- **Exercise**:
Copy each line from the entries that the word "mkBlobRecord" appears in.

- **Material to process**:
(** C11: An upload is stored or refused, and never corrupts the repository.  When
    every stored record refers to a blob with the recorded hash, and the new
    blob id is not in use, a put to a hosted repository terminates and keeps
    that invariant for all repositories on the store, the duplicate case and
    the Helm index included.  On success a get of the path, however it is
    spelled, serves content with the hash of the upload (the upload itself,
    unless the store holds another blob with that hash) and its size and type.  It is refused only for an
    empty path or a record that cannot be read or written, and then the
    record under the path and every existing blob are as before. *)
Theorem hosted_put_sound (self : HostedRepo) (repos : gset string) (path content_type : string) (data : bytes)
    (full : bool) (w : world kvmap) :
  sound (hr_blobs self) (hr_store self) repos w → fresh_id (hr_blobs self) w (new_v4 (w_uuids w)) →
  ∃ (res : result ArtifactRecord) (w' : world kvmap),
    run (hosted_put self path content_type data) w = (Some res, w') ∧
    sound (hr_blobs self) (hr_store self) repos w' ∧
    match res with
    | Ok _ => ∀ path', segments path' = segments path →
        ∃ (d : bytes) (r : ArtifactRecord) (w'' : world kvmap),
          run (hosted_get full self path') w' = (Some (Ok (Some (mkArtifactContent (Reader d) r))), w'') ∧
          blake3_hex d = blake3_hex data ∧ (d = data ∨ ∃ id, w_blobs w !! (hr_blobs self, id) = Some d) ∧
          ar_size r = Z.of_nat (String.length data) ∧ ar_content_type r = content_type
    | Err _ => not_stored (hr_blobs self) (hr_store self) (hr_name self) path data w w'
    end.
Proof using ar_exact br_exact.
  intros Hs Hid.
  cut (wp (hosted_put self path content_type data) w (λ (res : result ArtifactRecord) w',
    sound (hr_blobs self) (hr_store self) repos w' ∧
    match res with
    | Ok _ => stored_as (hr_blobs self) (hr_name self) path content_type (Z.of_nat (String.length data)) data w w'
    | Err _ => not_stored (hr_blobs self) (hr_store self) (hr_name self) path data w w'
    end)).
  { intros (res & w' & Hr & Hs' & Hres)%wp_run. exists res, w'. split_and!; [done|done|].
    destruct res as [record|e]; [|done]. intros path' Hseg. by eapply hosted_get_stored. }
  unfold hosted_put, ingest_artifact. apply wp_bind_ok, wp_bind.
  eapply (wp_intro _ _ (new_v4 (w_uuids w)) (bump_uuid w)); [done|].
  set (id := new_v4 (w_uuids w)) in *. apply wp_bind_ok. eapply wp_intro; [done|].
  eapply wp_mono; [exact (commit_ingestion_spec (mkIngestionCtx (hr_blobs self) (hr_store self) (hr_name self)
    (hr_format self) "hosted") repos path id content_type data (bump_uuid w) Hs Hid)|].
  cbn [ic_blobs ic_store ic_repo]. intros [r|e] w1 [Hs1 Hst1]; [|done].
  destruct (dir_deltas _ _) as [c b]. apply wp_bind. eapply wp_mono; [apply within_dir_changed|]. intros u2 w2 Hw2.
  apply wp_bind. eapply wp_mono.
  { assert (within flags_only (if ir_new_blob r then store_changed (hr_store self) 1 (i64_wrap (ar_size (ir_record r))) else Ret tt)) as Hw.
    { destruct (ir_new_blob r); [apply within_sent|apply within_ret, flags_only_preorder]. }
    apply Hw. }
  intros u3 w3 Hw3. apply wp_bind. eapply wp_mono; [apply within_helm|]. intros u4 w4 Hw4. apply wp_ret.
  assert (flags_only w1 w4) as H14.
  { destruct flags_only_preorder as [_ Htrans]. eapply Htrans; [exact Hw2|]. by eapply Htrans; [exact Hw3|]. }
  split; [by eapply sound_flags|by eapply stored_as_flags].
Qed.
End soundness.

(** ** Witnesses *)

(** The store has the content "abc" already, under the id "b1". *)
Definition toy_hosted : HostedRepo := mkHostedRepo "r" "s" "s" "raw".

Definition toy_abc_hash : string := let _ := toy_blake3 in blake3_hex "abc".

Definition toy_abc_serde : Serde BlobRecord :=
  table_serde [mkBlobRecord 5 "b1" toy_abc_hash 3 0%Z "s"; mkBlobRecord 5 "uuid-0" toy_abc_hash 3 0%Z "s"].

Definition toy_abc_record : ArtifactRecord :=
  ar_prepared (raw_record (Some "b1") (Some toy_abc_hash) (Some toy_abc_hash) 3 "text/plain" 0%Z) "uuid-1" 0%Z "dir/f".

Definition toy_abc_ar_serde : Serde ArtifactRecord := table_serde [toy_abc_record].

Definition toy_abc_world : world kvmap :=
  let _ := toy_blake3 in
  mkWorld {[blob_key "s" toy_abc_hash := ("0", 1%Z)]} {[("s", "b1") := "abc"]} {["s"]} 0%Z 0 [] false.

Lemma toy_abc_sound (ar : Serde ArtifactRecord) (br : Serde BlobRecord) :
  let _ := toy_blake3 in from_slice "0" = inr (mkBlobRecord 5 "b1" toy_abc_hash 3 0%Z "s") →
  sound "s" "s" {["r"]} toy_abc_world.
Proof.
  intros ? Hbr. split.
  - intros hash b v r Hk Hr. cbn [w_kv toy_abc_world] in Hk. apply lookup_singleton_Some in Hk as [Hkey [= <- _] ].
    apply blob_key_inj in Hkey as <-. rewrite Hbr in Hr. injection Hr as <-. exists "abc". split; reflexivity.
  - intros repo path b v r id _ Hk. cbn [w_kv toy_abc_world] in Hk. apply lookup_singleton_Some in Hk as [Hkey _].
    discriminate Hkey.
Qed.

Lemma hosted_put_sound_witness :
  let _ := toy_blake3 in let _ := toy_abc_ar_serde in let _ := toy_te_serde in let _ := toy_abc_serde in
  let _ := toy_rc_serde in let _ := toy_uuid in
  ∃ record w', run (hosted_put toy_hosted "dir/f" "text/plain" "abc") toy_abc_world = (Some (Ok record), w') ∧
    sound "s" "s" {["r"]} w' ∧
    ∃ r w'', run (hosted_get false toy_hosted "/dir//f") w' = (Some (Ok (Some (mkArtifactContent (Reader "abc") r))), w'').
Proof.
  intros ? ? ? ? ? ?.
  destruct (@hosted_put_sound toy_blake3 toy_abc_ar_serde toy_te_serde toy_abc_serde toy_rc_serde toy_uuid
    (table_serde_exact _) (table_serde_exact _) toy_hosted {["r"]} "dir/f" "text/plain" "abc" false toy_abc_world)
    as (res & w' & Hr & Hs & Hres); [apply toy_abc_sound; reflexivity|reflexivity|].
  pose proof (f_equal (λ x, is_ok <$> x.1) Hr) as Hok. vm_compute in Hok. destruct res as [record|e]; [|discriminate Hok].
  exists record, w'. split; [exact Hr|]. split; [exact Hs|].
  destruct (Hres "/dir//f" eq_refl) as (d & r & w'' & Hget & _ & Hd & _). exists r, w''.
  assert (d = "abc") as <-; [|exact Hget]. destruct Hd as [Hd|[id Hd] ]; [exact Hd|].
  cbn [w_blobs toy_abc_world hr_blobs toy_hosted] in Hd. by apply lookup_singleton_Some in Hd as [_ <-].
Defined.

- **Solution to the problem**:
  table_serde [mkBlobRecord 5 "b1" toy_abc_hash 3 0%Z "s"; mkBlobRecord 5 "uuid-0" toy_abc_hash 3 0%Z "s"].
  let _ := toy_blake3 in from_slice "0" = inr (mkBlobRecord 5 "b1" toy_abc_hash 3 0%Z "s") →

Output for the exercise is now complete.